Thursday, March 26, 2009

Vacation Jet Lag

Last weekend we went to the East Coast to visit PJO's family and see some friends. Timmy was the perfect baby on the flight there and the flight back. I had been terrified of being that parent who has the screaming baby on a full cross-country plane. But. Timmy was great. I think I need to get a CD of airplane noise with a machine that can recreate turbulence because it seemed to be the perfect combo to make him sleep. I had been instructed to put breast milk in his ears and nose prior to the flight to ward off infection and I think we avoided colds/flu.

(pause for me to jinx myself)

I also had been warned that take-off and landing are particularly hard because of the painful adjustments in ear pressure, and that I should nurse him during these times. He fell asleep when we sat down and I knew better than to wake a sleeping baby, so I watched him nervously as the plane taxied down the runway and lifted up...ready to shove a boob in his mouth at the slightest twitch. Turns out, he can sleep through take-off just fine. On landing, he calmly sucked on his pacifier without so much as thinking of crying. He slept the majority of the flight. Usually, he is cranky while he wakes up and it takes him a few minutes to take in his surroundings before calming down. On the plane, there was just sleep and happy wakefulness!

If I had to do it over again (which I will in a few months, I'm sure), the only thing I might change is getting a third seat so we had more room. It definitely wouldn't be necessary, but two larger-than-average adults and a big baby in two airplane seats for 7 hours got a little cramped for sure... especially when I was trying to maneuver him skillfully under my nursing shawl to shield him from all the onlookers in line for the bathroom. If seats were cheap enough and I was feeling spendy, it might be worth it.

Despite a happy baby, the trip was still completely exhausting. Now I'm back to real life and I'm starting to feel totally overwhelmed.

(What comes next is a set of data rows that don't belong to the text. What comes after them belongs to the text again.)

(** C3, as the specification words it, fails for a caller's message that
    is the empty text: the code takes it, the claim passes over it. *)
Lemma empty_message_is_taken :
  (exists d, validate library_host initial empty_message_options = Return d /\
             d !! "message" = Some (JsStr "")) /\
  messageStr library_host initial empty_message_options = JsStr "" /\
  first_non_empty_text (candidates library_host initial empty_message_options)
    = JsStr "Not a valid email" /\
  messageStr library_host initial empty_message_options
    <> first_non_empty_text
         (candidates library_host initial empty_message_options).
Proof.
  split; [|split; [|split]].
  - eexists. split; vm_compute; reflexivity.
  - vm_compute. reflexivity.
  - vm_compute. reflexivity.
  - vm_compute. discriminate.
Qed.

(** ** Interpolating the template *)

Lemma append_cons x (a b : string) : String x a +:+ b = String x (a +:+ b).
Proof. reflexivity. Qed.

Lemma append_empty (b : string) : "" +:+ b = b.
Proof. reflexivity. Qed.

Lemma append_assoc (a b c : string) : (a +:+ b) +:+ c = a +:+ (b +:+ c).
Proof.
  induction a as [|x a IH]; [done|]. by rewrite !append_cons, IH.
Qed.

Lemma digits_only_uint d : digits_only (NilEmpty.string_of_uint d) = true.
Proof. induction d; cbn; done. Qed.

Lemma decimal_digits n : digits_only (decimal n) = true.
Proof.
  unfold decimal, NilZero.string_of_uint.
  destruct (N.to_uint n); try apply digits_only_uint. done.
Qed.

Lemma decimal_not_empty n : decimal n <> "".
Proof.
  unfold decimal, NilZero.string_of_uint.
  destruct (N.to_uint n); cbn; discriminate.
Qed.

Lemma to_uint_not_nil n : N.to_uint n <> Decimal.Nil.
Proof.
  destruct n as [|p]; [discriminate|]. apply DecimalPos.Unsigned.to_uint_nonnil.
Qed.

(** The numeral of an index names that index. *)
Lemma array_get_decimal args n :
  array_get args (decimal n) = default JsUndefined (args !! N.to_nat n).
Proof.
  unfold array_get, decimal.
  rewrite NilZero.usu by apply to_uint_not_nil.
  rewrite DecimalN.Unsigned.of_to. by rewrite String.eqb_refl.
Qed.
(** C1.  In every state [d] the daemon reaches from its start, through any
    interleaving of [add], [cancel], [shutdown], the locked part of a
    scheduler iteration and the check-and-fire that follows it:
    no event has been handed to the notifier callback twice; an event whose
    [cancelled] flag is set in [d] is not handed to the callback in any
    continuation; and if [r] belongs to the group that the index holds for
    [id] in [d], then after a [cancel(id)] or a replacing [add(id, ...)] done
    in [d] no continuation hands [r] to the callback, whether [r] is still in
    the heap or already popped and waiting for its check. *)
Theorem C1_fire_at_most_once_never_cancelled acts :
  let d := exec acts daemon_init in
  NoDup (notified d)
  ∧ (∀ r later,
       is_cancelled (objs (sched d)) r = true →
       ∃ fired, notified (exec later d) = fired ++ notified d ∧ r ∉ fired)
  ∧ (∀ eid group r later,
       PyDict.get eid (events_by_id (sched d)) = Some group →
       r ∈ group →
       (∃ fired,
          notified (exec (ActCancel eid :: later) d) = fired ++ notified d
          ∧ r ∉ fired)
       ∧ (∀ msg ds now,
            ∃ fired,
              notified (exec (ActAdd eid msg ds now :: later) d)
              = fired ++ notified d
              ∧ r ∉ fired)).
Proof.
  intros d.
  assert (daemon_inv d) as (Hwf & _ & _ & Hnd).
  { apply daemon_inv_exec, daemon_inv_init. }
  split; [|split].
  - unfold tracked in Hnd. by apply NoDup_app in Hnd as (_ & _ & (_ & _ & ?)%NoDup_app).
  - intros r later. apply exec_never_fires_cancelled.
  - intros eid group r later Hget Hin.
    assert (r < length (objs (sched d))) as Hlt.
    { unfold index_wf in Hwf. rewrite Forall_forall in Hwf.
      specialize (Hwf _ (get_elem_of _ _ _ Hget)). simpl in Hwf.
      rewrite Forall_forall in Hwf. by apply Hwf. }
    pose proof (cancel_flags_group eid (sched d) group r Hget Hin Hlt) as Hflag.
    split; [|intros msg ds now].
    + apply (exec_never_fires_cancelled later (step (ActCancel eid) d)). done.
    + apply (exec_never_fires_cancelled later (step (ActAdd eid msg ds now) d)).
      simpl. destruct (add_unfold eid msg ds now (sched d)) as (h' & -> & _).
      simpl. by apply is_cancelled_app.
Qed.

(** The theorem on a run where [cancel] comes in between the pop of an event
    and the check of its flag: event 0 of ["S1"] is popped at time 1, then
    ["S1"] is cancelled, then the scheduler thread goes on. *)
Lemma C1_fire_at_most_once_never_cancelled_witness :
  next_event (exec [ActAdd "S1" "hi" [1; 2]%Z 0%Q; ActRunLocked 1%Q] daemon_init)
  = Some 0
  ∧ ∃ fired,
      notified
        (exec (ActCancel "S1" :: [ActRunFire; ActRunLocked 5%Q; ActRunFire])
           (exec [ActAdd "S1" "hi" [1; 2]%Z 0%Q; ActRunLocked 1%Q] daemon_init))
      = fired
        ++ notified
             (exec [ActAdd "S1" "hi" [1; 2]%Z 0%Q; ActRunLocked 1%Q] daemon_init)
      ∧ 0 ∉ fired.
Proof.
  split; [reflexivity|].
  refine (proj1 (proj2 (proj2
    (C1_fire_at_most_once_never_cancelled
       [ActAdd "S1" "hi" [1; 2]%Z 0%Q; ActRunLocked 1%Q]))
    "S1" [0; 1] 0 [ActRunFire; ActRunLocked 5%Q; ActRunFire] _ _)).
  - reflexivity.
  - left.
Defined.

(** Without the [cancel] the same run does fire: both events of ["S1"] reach
    the callback, each once. *)
Example run_without_cancel_fires :
  notified
    (exec [ActAdd "S1" "hi" [1; 2]%Z 0%Q; ActRunLocked 1%Q; ActRunFire;
           ActRunLocked 5%Q; ActRunFire; ActRunLocked 6%Q; ActRunFire]
          daemon_init)
  = [1; 0].
Proof. reflexivity. Qed.

(** A [cancel] that comes after the check is too late for that event, and
    still stops the rest of the group. *)
Example run_cancel_after_check :
  notified
    (exec [ActAdd "S1" "hi" [1; 2]%Z 0%Q; ActRunLocked 1%Q; ActRunFire;
           ActCancel "S1"; ActRunLocked 5%Q; ActRunFire]
          daemon_init)
  = [0].
Proof. reflexivity. Qed.

(** ** C2: a second [add] replaces the group *)

Lemma add_index eid msg ds now s :
  events_by_id (add eid msg ds now s)
  = PyDict.del eid (events_by_id s) ++ [(eid, seq (length (objs s)) (length ds))].
Proof. by destruct (add_unfold eid msg ds now s) as (h' & -> & _). Qed.

Lemma add_lookup_old eid msg ds now s r :
  r < length (objs s) →
  objs (add eid msg ds now s) !! r = objs (snd (_cancel_internal eid s)) !! r.
Proof.
  intros Hlt. destruct (add_unfold eid msg ds now s) as (h' & -> & _). simpl.
  apply lookup_app_l. by rewrite cancel_objs_length.
Qed.

Lemma add_heap_old eid msg ds now s r :
  r < length (objs s) → r ∈ heap (add eid msg ds now s) ↔ r ∈ heap s.
Proof.
  intros Hlt. destruct (add_unfold eid msg ds now s) as (h' & -> & Hperm). simpl.
  rewrite Hperm, elem_of_app, elem_of_seq. intuition lia.
Qed.

Lemma cancel_lookup_ne eid s r :
  (∀ g, PyDict.get eid (events_by_id s) = Some g → r ∉ g) →
  objs (snd (_cancel_internal eid s)) !! r = objs s !! r.
Proof.
  unfold _cancel_internal. intros Hg.
  destruct (PyDict.get eid _) as [g|]; simpl; [|done].
  apply flag_cancelled_lookup_ne. by apply Hg.
Qed.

Part of it is school. I know, I know... it doesn't really matter. But. It kind of does. Especially with the market the way it is, I don't want my last semester of law school to be a total disgrace. I only have 14 more days of class (spread over 4 1/2 weeks), and before I finish school, I need to write a substantial research paper, write an LLC agreement and accompanying memorandum, take a midterm that counts towards my grade, and take two final exams. Mind you, I have hardly done anything at all this semester. And I don't exactly have any time built in to get work done. Even if I am OK with getting bad grades, I will still have to get something done that I can physically turn in, and that's stressful.

I also am dealing with medical bills from the birth STILL! Stupid insurance, stupid hospital, stupid anesthesiologist, stupid everyone trying to scam us and not communicating with each other. It's so annoying to take up time during business hours to wait on hold for these people to finally take your call, spend 15 minutes going over the same information you've already gone over with everyone else, and then not solve the problem for you.

But apparently I'm not that overwhelmed, because I still choose to do other stuff in the few spare moments I get during naps... Yesterday I painted 9" wood letters to spell out Timothy for his nursery, made Easter baskets to send to my niece and nephews, tried to figure out where and when we're baptizing Timmy, wrote thank you notes, set up interviews for nannies this summer, mailed in tax forms to the Firm so I can get my bar stipend, etc...

I think I'm stressed because I can't spend as much time as I want to doing all of the fun stuff ... and I definitely can't do it without feeling guilty since I should be studying. Being tired and lazy does not help the situation. The fact that PJO has worked almost every Saturday since Timmy was born adds to this mess. I tell myself today that I will spend part of Sunday at the library while he watches Timmy, but I already know that I'm not going to give up the one day per week we have to be together as a family. So this is how I keep pushing back the date at which it becomes imperative to actually start preparing for the end of the semester.

Lets see how long this game lasts.

1 comment:

Hanah said...

Southwest Airlines offers "infant fares" which are about half the price of an adult ticket on the same flight. You have to actually call their reservations number to get it, they're not available online. A great option if Southwest flies where you're going.